There are quite a few things to prepare for. There's my IR paper, Physics WPR II, Statistics WPR, the Economics White Paper, and of course Sandhurst. All I can think is, "Bring it."
Wednesday, April 1, 2009
329 on the APFT, supermaxed it! 51 push-ups, 85 sit-ups, and a 14:15 2-mile run. I believe this is my best score on the APFT, although only by a couple of points. It still is some of my best performaces across the board. The best (or worst) part is that I felt like I could have done better if I'd been working on the events leading up to the APFT. I heard if we had been doing more speedwork on sandhurst we could have shaved like 20 seconds off our 2-mile run, and I know if I'd worked on my push-ups I could have done more. I guess that's why I feel good, because this is my best performance and I feel like I have more in me. Next year... I am aiming for a 340.
Also... no more D's in classes!!! All C's, B's, or A-. And after this next Physics WPR, and Portuguese WOPR, hopefully two solid A's. I am bringing myself back up. I am getting back on the horse. And other good things are happening too! My roommate passed the APFT with a 276 which to me is an AMAZING "IN YOUR FACE" to all the people who recommended to separate her. If anything I have more faith in my roomie who persisted in spite of meanness and despite not having the support of classmates who are apparently too myopic to look down their stuck-up noses to help her. No one can ever tell me that she can't perform under pressure, I've seen her keep her cool in the History Department (they are so strict) and has a 3.5 in spite of physical grades that keep her from possible 3.9 and 4.0 Even though her element is in the academic realm, she has such a gift with people, that I think she would be a valuable asset to the Army. I will be extremely pissed off if she were to be gone, because additionally, who would I room with? It wouldn't be the same, she is my confidante and practically my sister soldier.
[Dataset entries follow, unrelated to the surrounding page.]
(* ===== verification/Console.v ===== *)
(** * The serial console

    Translation of [main/lufa.c]: a command interpreter for the FRAM on the
    serial port.  [char] is signed on the AVR, so character buffers hold
    values from -128 to 127; where a function takes [uint8_t] they are
    converted. *)

From S2P Require Import Prelude HuffmanMem Avr Board I2cMaster Fram Store Leds Controller ControllerFiles.
From stdpp Require Import strings.
Import I2c.

Module Console.

(** Conversion of an [int] to [char]. *)
Definition to_char (x : Z) : Z := ((x + 128) `mod` 256 - 128)%Z.

Inductive input_handler := handleCommand_fn | handle_memory_location_fn.

Record con (D : Type) := mk_con { handler : input_handler; mem_location : Z; con_hw : D }.
Arguments mk_con {_} _ _ _.
Arguments handler {_} _.
Arguments mem_location {_} _.
Arguments con_hw {_} _.

(** [atoi]: blanks, a sign and digits; the result is an [int]. *)
Fixpoint digits (l : list Z) (acc : Z) : Z :=
  match l with
  | c :: l' => if bool_decide (48 ≤ c ≤ 57)%Z then digits l' (acc * 10 + (c - 48)) else acc
  | [] => acc
  end.
Fixpoint blanks (l : list Z) : list Z :=
  match l with
  | c :: l' => if bool_decide (c = 32 ∨ 9 ≤ c ≤ 13)%Z then blanks l' else l
  | [] => []
  end.
Definition atoi (l : list Z) : Z :=
  match blanks l with
  | c :: l' => if bool_decide (c = 45%Z) then - digits l' 0
               else if bool_decide (c = 43%Z) then digits l' 0 else digits (c :: l') 0
  | [] => 0
  end%Z.

Section Code.
Context `{Mcu D} (fuel : nat).
(** What uninitialised automatic variables hold. *)
Context (junk : nat → Z) (junk_node : nat → Huffman.node_t) (junk_queue : nat → Huffman.queue_t)
        (junk_info : nat → Huffman.encoding_info_t).

Abbreviation St := (con D).

Definition hw_ {A} (m : IO D A) : IO St A := λ s,
  match m (con_hw s) with
  | Ok (a, d) => Ok (a, mk_con (handler s) (mem_location s) d)
  | Err e => Err e
  end.
Definition set_handler (h : input_handler) : IO St unit := λ s,
  Ok (tt, mk_con h (mem_location s) (con_hw s)).
Definition set_location (x : Z) : IO St unit := λ s, Ok (tt, mk_con (handler s) x (con_hw s)).
Definition get_location : IO St Z := λ s, Ok (mem_location s, s).
Definition get_handler : IO St input_handler := λ s, Ok (handler s, s).

Definition uninit (n : nat) : list Z := junk <$> seq 0 n.

(** [char c = EOF; while (c == EOF) { USB_Mainloop_Handler(); c = fgetc(stdin); }] *)
Fixpoint read_char (k : nat) : IO D Z :=
  match k with
  | O => fail NoFuel
  | S k' =>
      usb_task;;
      x ← fgetc;
      if bool_decide (to_char x = EOF) then read_char k' else mret (to_char x)
  end.

(** [buff] is position [pos] of the array [buf]. *)
Fixpoint read_line_loop (k : nat) (buf : list Z) (pos max_len i : nat) : IO D (nat * list Z) :=
  match k with
  | O => fail NoFuel
  | S k' =>
      if bool_decide (i < max_len) then
        c ← read_char fuel;
        if bool_decide (c = 10%Z) then read_line_loop k' buf pos max_len i
        else if bool_decide (c = 13%Z) then mret (i, buf)
        else
          printf (str "%c") [c];;
          usb_task;;
          buf' ← pure (Prelude.store buf (pos + i) c);
          read_line_loop k' buf' pos max_len (S i)
      else mret (i, buf)
  end.

Definition read_line (buf : list Z) (pos max_len : nat) : IO D (nat * list Z) :=
  '(i, buf') ← read_line_loop fuel buf pos max_len 0;
  buf'' ← pure (Prelude.store buf' (pos + i) 0%Z);
  mret (i, buf'').

Fixpoint read_bytes (n i : nat) (buf : list Z) : IO D (list Z) :=
  match n with
  | O => mret buf
  | S n' =>
      c ← read_char fuel;
      usb_task;;
      buf' ← pure (Prelude.store buf i c);
      read_bytes n' (S i) buf'
  end.

Definition test_huffman : IO D unit :=
  '(_, data) ← read_line (uninit 128) 0 128;
  n ← pure (Controller.strlen data);
  out ← pure (Huffman.huffman_compress junk_node junk_queue junk_info (u8 <$> data) n (uninit 128));
  o1 ← pure (load out 1);
  o2 ← pure (load out 2);
  let num_bits := u16 (Z.lor (Z.shiftl o1 8) o2 + 24) in
  printf (10%Z :: str "orignal size: %d bits, %d bytes" ++ crlf) [(n * 8)%Z; n];;
  printf (10%Z :: str "comppressed size: %d bits, %d bytes" ++ crlf) [num_bits; (num_bits / 8)%Z].

Definition handle_memory_location (location : list Z) : IO St unit :=
  set_location (u16 (atoi location));;
  x ← get_location;
  hw_ (printf (str "new address is %d" ++ crlf ++ [10%Z]) [x]);;
  set_handler handleCommand_fn.

(** The loop of [execute_pagewrite]; the blocks have one byte. *)
Fixpoint pagewrite_loop (k : nat) (bytes_written total : Z) : IO D Z :=
  match k with
  | O => fail NoFuel
  | S k' =>
      if bool_decide (bytes_written < total)%Z then
        block ← read_bytes 1 0 (uninit 1);
        c ← pure (load block 0);
        i2c_write fuel (u8 c);;
        pagewrite_loop k' (u16 (bytes_written + 1)) total
      else mret bytes_written
  end.

Definition execute_pagewrite : IO D unit :=
  printf (str "In execute_pagewrite" ++ [10%Z]) [];;
  usb_task;;
  buff ← read_bytes 2 0 (uninit 2);
  b1 ← pure (load buff 1);
  b0 ← pure (load buff 0);
  let pagewrite_total_size := u16 (Z.lor (Z.shiftl b1 8) b0) in
  i2c_write_start fuel MB85RC_DEFAULT_ADDRESS 0;;
  n ← pagewrite_loop fuel 0 pagewrite_total_size;
  i2c_stop fuel;;
  printf (str "wrote %d bytes successfully" ++ crlf) [n];;
  usb_task.

(** [for (int i = 0; i < 16; i++) printf("%c ", (char) buffer[i]);] *)
Fixpoint print_chars (l : list Z) : IO D unit :=
  match l with [] => mret tt | c :: l' => printf (str "%c ") [to_char c];; print_chars l' end.

Definition read_command : IO St unit :=
  at_ ← get_location;
  '(e, buffer) ← hw_ (i2c_readReg fuel MB85RC_DEFAULT_ADDRESS at_ (replicate 16 0%Z) 0 16);
  if bool_decide (e ≠ 0%Z) then hw_ (printf (str "ERROR in read" ++ crlf) [])
  else
    hw_ (printf (str "addr 0x%04x ") [at_]);;
    hw_ (print_chars buffer);;
    hw_ (printf crlf []).

(** [sprintf] puts the text and its terminator into the 16-byte buffer. *)
Definition write_command : IO St unit :=
  at_ ← get_location;
  e ← hw_ (i2c_writeReg fuel MB85RC_DEFAULT_ADDRESS at_
             (write_at (uninit 16) 0 (str "hello world" ++ [0%Z])) 0 11);
  if bool_decide (e ≠ 0%Z) then hw_ (printf (str "ERROR in write" ++ crlf) []) else mret tt.

Definition menuString : list Z :=
  str "(r)ead // (w)rite // (s)et address // (p)agewrite // (h)uffman test" ++ crlf.

Definition handleCommand (command : list Z) : IO St unit :=
  c ← pure (load command 0);
  (if bool_decide (c = 82 ∨ c = 114)%Z then read_command
   else if bool_decide (c = 87 ∨ c = 119)%Z then write_command
   else if bool_decide (c = 83 ∨ c = 115)%Z then
     hw_ (printf (str "enter new address: " ++ crlf) []);;
     hw_ usb_task;;
     set_handler handle_memory_location_fn
   else if bool_decide (c = 112 ∨ c = 80)%Z then
     hw_ (printf (str "pagewrite mode, enter total size" ++ crlf) []);;
     hw_ usb_task;;
     hw_ execute_pagewrite
   else if bool_decide (c = 104 ∨ c = 72)%Z then
     hw_ (printf (str "test huffman_compress" ++ [10%Z]) []);;
     hw_ test_huffman
   else hw_ (printf menuString []));;
  hw_ usb_task.

Definition COMMAND_BUFF_LEN : nat := 16.

Definition handleInput (c : Z) : IO St unit :=
  let command := <[0 := c]> (uninit (COMMAND_BUFF_LEN + 1)) in
  hw_ (printf (str "%c") [c]);;
  '(_, command) ← hw_ (read_line command 1 COMMAND_BUFF_LEN);
  hw_ (printf crlf []);;
  hw_ usb_task;;
  n ← pure (Controller.strlen command);
  if bool_decide (n = 0%Z) then mret tt
  else if bool_decide (n = Z.of_nat COMMAND_BUFF_LEN) then
    hw_ (printf (str "Buffer full" ++ crlf) []);; hw_ usb_task
  else
    h ← get_handler;
    match h with
    | handleCommand_fn => handleCommand command
    | handle_memory_location_fn => handle_memory_location command
    end.
End Code.

(** ** The line reader *)

(** Characters that are taken into the line. *)
Definition plain (c : Z) : Prop :=
  is_u8 c ∧ c ≠ 255%Z ∧ c ≠ 10%Z ∧ c ≠ 13%Z.

#[export] Instance plain_dec c : Decision (plain c).
Proof. unfold plain, is_u8. apply _. Defined.

Lemma to_char_eof c : is_u8 c → c ≠ 255%Z → to_char c ≠ EOF.
Proof.
  unfold is_u8, to_char, EOF. intros Hu Hc E. pose proof (Z.div_mod (c + 128) 256).
  pose proof (Z.mod_pos_bound (c + 128) 256). lia.
Qed.

Lemma plain_char c k : plain c → (0 ≤ k < 128)%Z → c ≠ k → to_char c ≠ k.
Proof.
  unfold plain, is_u8, to_char. intros (Hu & _) Hk Hne E.
  pose proof (Z.div_mod (c + 128) 256). pose proof (Z.mod_pos_bound (c + 128) 256). lia.
Qed.

Section Lines.
Context `{Board D B} (fuel : nat) (Hfuel : 0 < fuel).

(** The unit is idle and stdio is in state [i]. *)
Definition sees (d : D) (i : io) : Prop :=
  hview d = mk_hw (h_twi (hview d)) i ∧ tw_pend (h_twi (hview d)) = 0.

Lemma sees_op {A} (m : IO D A) a i i' d : io_op m a i i' → sees d i →
  ∃ d', m d = Ok (a, d') ∧ sees d' i'.
Proof.
  intros Hm [Hv Hp]. destruct (Hm d Hv Hp) as (d' & E & Hd'). exists d'. split; [done|].
  split; rewrite Hd'; [done|exact Hp].
Qed.

Lemma read_char_run d i c l : sees d i → io_in i = Some c :: l → is_u8 c → c ≠ 255%Z →
  ∃ d' i', read_char fuel d = Ok (to_char c, d') ∧ sees d' i' ∧ io_in i' = l ∧ io_out i' = io_out i.
Proof.
  intros Hs Hi Hu Hc. destruct fuel as [|k]; [lia|]. cbn [read_char].
  destruct (sees_op _ _ _ _ _ (usb_op i) Hs) as (d1 & E1 & Hs1). rewrite (io_bind_Ok _ _ _ _ _ E1).
  destruct (sees_op _ _ _ _ _ (getc_op i) Hs1) as (d2 & E2 & Hs2). rewrite (io_bind_Ok _ _ _ _ _ E2).
  unfold io_getc in *. rewrite Hi in *. cbn [fst snd] in *.
  rewrite bool_decide_false by (by apply to_char_eof). by eexists d2, _.
Qed.

(** One character of the line. *)
Lemma read_line_step k buf pos max i d io_ c l :
  sees d io_ → io_in io_ = Some c :: l → plain c → i < max → pos + i < length buf →
  ∃ d' io', sees d' io' ∧ io_in io' = l ∧
    read_line_loop fuel (S k) buf pos max i d =
    read_line_loop fuel k (<[pos + i := to_char c]> buf) pos max (S i) d'.
Proof.
  intros Hs Hi Hc Hmax Hlen. cbn [read_line_loop]. rewrite bool_decide_true by done.
  destruct (read_char_run d io_ c l Hs Hi) as (d1 & i1 & E1 & Hs1 & Hl1 & _); [apply Hc|apply Hc|].
  rewrite (io_bind_Ok _ _ _ _ _ E1).
  rewrite (bool_decide_false (_ = 10%Z)) by (apply plain_char; [done|lia|apply Hc]).
  rewrite (bool_decide_false (_ = 13%Z)) by (apply plain_char; [done|lia|apply Hc]).
  destruct (sees_op _ _ _ _ _ (print_op (str "%c") [to_char c] i1) Hs1) as (d2 & E2 & Hs2).
  rewrite (io_bind_Ok _ _ _ _ _ E2).
  destruct (sees_op _ _ _ _ _ (usb_op _) Hs2) as (d3 & E3 & Hs3). rewrite (io_bind_Ok _ _ _ _ _ E3).
  rewrite store_Ok by done. rewrite io_bind_pure. by eexists d3, _.
Qed.

Lemma read_line_loop_run t : ∀ k buf pos max i d io_ l,
  sees d io_ → io_in io_ = (Some <$> t) ++ l → Forall plain t → i + length t ≤ max →
  pos + i + length t ≤ length buf →
  ∃ d' io', sees d' io' ∧ io_in io' = l ∧
    read_line_loop fuel (length t + k) buf pos max i d =
    read_line_loop fuel k (write_at buf (pos + i) (to_char <$> t)) pos max (i + length t) d'.
Proof.
  induction t as [|c t IH]; intros k buf pos max i d io_ l Hs Hi Ht Hmax Hlen.
  { exists d, io_. rewrite Nat.add_0_r. by split_and!. }
  apply Forall_cons in Ht as [Hc Ht]. cbn [length fmap list_fmap app] in *.
  destruct (read_line_step (length t + k) buf pos max i d io_ c _ Hs Hi Hc)
    as (d1 & i1 & Hs1 & Hl1 & E1); [lia|lia|].
  destruct (IH k (<[pos + i := to_char c]> buf) pos max (S i) d1 i1 l Hs1 Hl1 Ht)
    as (d2 & i2 & Hs2 & Hl2 & E2); [lia|rewrite length_insert; lia|].
  exists d2, i2. split_and!; [done|done|]. rewrite Nat.add_succ_l, E1, E2. cbn [write_at].
  by rewrite !Nat.add_succ_r.
Qed.

(** A line shorter than the limit, ended by a return, is stored with its
    terminator; the rest of the buffer and of the input is untouched. *)
Theorem read_line_stores d i t l buf pos max :
  sees d i → io_in i = (Some <$> t) ++ Some 13%Z :: l → Forall plain t →
  length t < max → pos + length t < length buf → length t < fuel →
  ∃ d' i', read_line fuel buf pos max d
           = Ok (length t, write_at buf pos ((to_char <$> t) ++ [0%Z]), d') ∧
    sees d' i' ∧ io_in i' = l.
Proof.
  intros Hs Hi Ht Hmax Hlen Hf. unfold read_line.
  destruct (read_line_loop_run t (fuel - length t) buf pos max 0 d i _ Hs Hi Ht)
    as (d1 & i1 & Hs1 & Hl1 & E1); [lia|lia|].
  replace (length t + (fuel - length t)) with fuel in E1 by lia.
  destruct (read_char_run d1 i1 13 l Hs1 Hl1) as (d2 & i2 & E2 & Hs2 & Hl2 & _);
    [unfold is_u8; lia|lia|].
  exists d2, i2. split_and!; [|done|done].
  assert (read_line_loop fuel fuel buf pos max 0 d
    = Ok (length t, write_at buf pos (to_char <$> t), d2)) as E3.
  { rewrite E1. replace (fuel - length t) with (S (fuel - length t - 1)) by lia.
    cbn [read_line_loop]. rewrite bool_decide_true by lia. rewrite (io_bind_Ok _ _ _ _ _ E2).
    change (to_char 13) with 13%Z. rewrite bool_decide_false, bool_decide_true by done.
    by rewrite Nat.add_0_r. }
  rewrite (io_bind_Ok _ _ _ _ _ E3).
  rewrite store_Ok by (by rewrite length_write_at). rewrite io_bind_pure.
  by rewrite write_at_app, length_fmap.
Qed.

(** A line as long as the limit is terminated behind the buffer: the
    console's command buffer has one byte less than the reader writes. *)
Theorem read_line_overruns d i t l buf pos :
  sees d i → io_in i = (Some <$> t) ++ l → Forall plain t →
  length buf = pos + length t → length t < fuel →
  read_line fuel buf pos (length t) d = Err OutOfBounds.
Proof.
  intros Hs Hi Ht Hlen Hf. unfold read_line.
  destruct (read_line_loop_run t (fuel - length t) buf pos (length t) 0 d i l Hs Hi Ht)
    as (d1 & i1 & Hs1 & Hl1 & E1); [lia|lia|].
  replace (length t + (fuel - length t)) with fuel in E1 by lia.
  assert (read_line_loop fuel fuel buf pos (length t) 0 d
    = Ok (length t, write_at buf (pos + 0) (to_char <$> t), d1)) as E3.
  { rewrite E1. replace (fuel - length t) with (S (fuel - length t - 1)) by lia.
    cbn [read_line_loop]. by rewrite bool_decide_false by lia. }
  rewrite (io_bind_Ok _ _ _ _ _ E3).
  unfold Prelude.store. rewrite lookup_ge_None_2; [done|]. rewrite length_write_at. lia.
Qed.
End Lines.

(** The command buffer of [handleInput] and a line of sixteen characters. *)
Definition sixteen : list Z := replicate 16 114%Z.

Definition typed (l : list Z) : io := mk_io ∅ [] (Some <$> l) [] [].

Lemma read_line_overruns_witness :
  read_line 100 (replicate (COMMAND_BUFF_LEN + 1) 0%Z) 1 16 (bare_board (typed (sixteen ++ [13%Z])))
  = Err OutOfBounds.
Proof.
  apply (read_line_overruns (D := hw unit) (B := unit) 100 ltac:(lia)
           (bare_board (typed (sixteen ++ [13%Z]))) (typed (sixteen ++ [13%Z])) sixteen [Some 13%Z]
           (replicate (COMMAND_BUFF_LEN + 1) 0%Z) 1);
    [by split|reflexivity|by apply (bool_decide_unpack _)|reflexivity|simpl; lia].
Defined.

Lemma read_line_stores_witness :
  ∃ d' i', read_line 100 (replicate 17 0%Z) 1 16 (bare_board (typed [119; 13; 65]%Z))
    = Ok (1, 0%Z :: 119%Z :: 0%Z :: replicate 14 0%Z, d') ∧
    sees (D := hw unit) (B := unit) d' i' ∧ io_in i' = [Some 65%Z].
Proof.
  apply (read_line_stores (D := hw unit) (B := unit) 100 ltac:(lia)
           (bare_board (typed [119; 13; 65]%Z)) (typed [119; 13; 65]%Z) [119%Z] [Some 65%Z]
           (replicate 17 0%Z) 1 16);
    [by split|reflexivity|by apply (bool_decide_unpack _)|simpl; lia|simpl; lia|simpl; lia].
Defined.
End Console.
I need to finish strong, I want to, I love the comradery of the company and the team, I didn't shoot as well as I could have today, but that's okay I just need to concentrate and probably adjust my sling and maybe a couple more clicks left. Nice thing we have another range tomorrow. I am still nervous about the competition, in a way that makes me feel like I have a bowling ball in my stomach, but I cannot be distracted, because there is on April 17th and 18th, the I.R. paper due, the Physics WPR II, and Sandhurst. Combined, they will be a monster to deal with. I am preparing for the attack now, even if only mentally for the time being. We're past the hump of the week now! Less than three weeks until Sandhurst!! It's overtime so to speak now. Wish me luck all!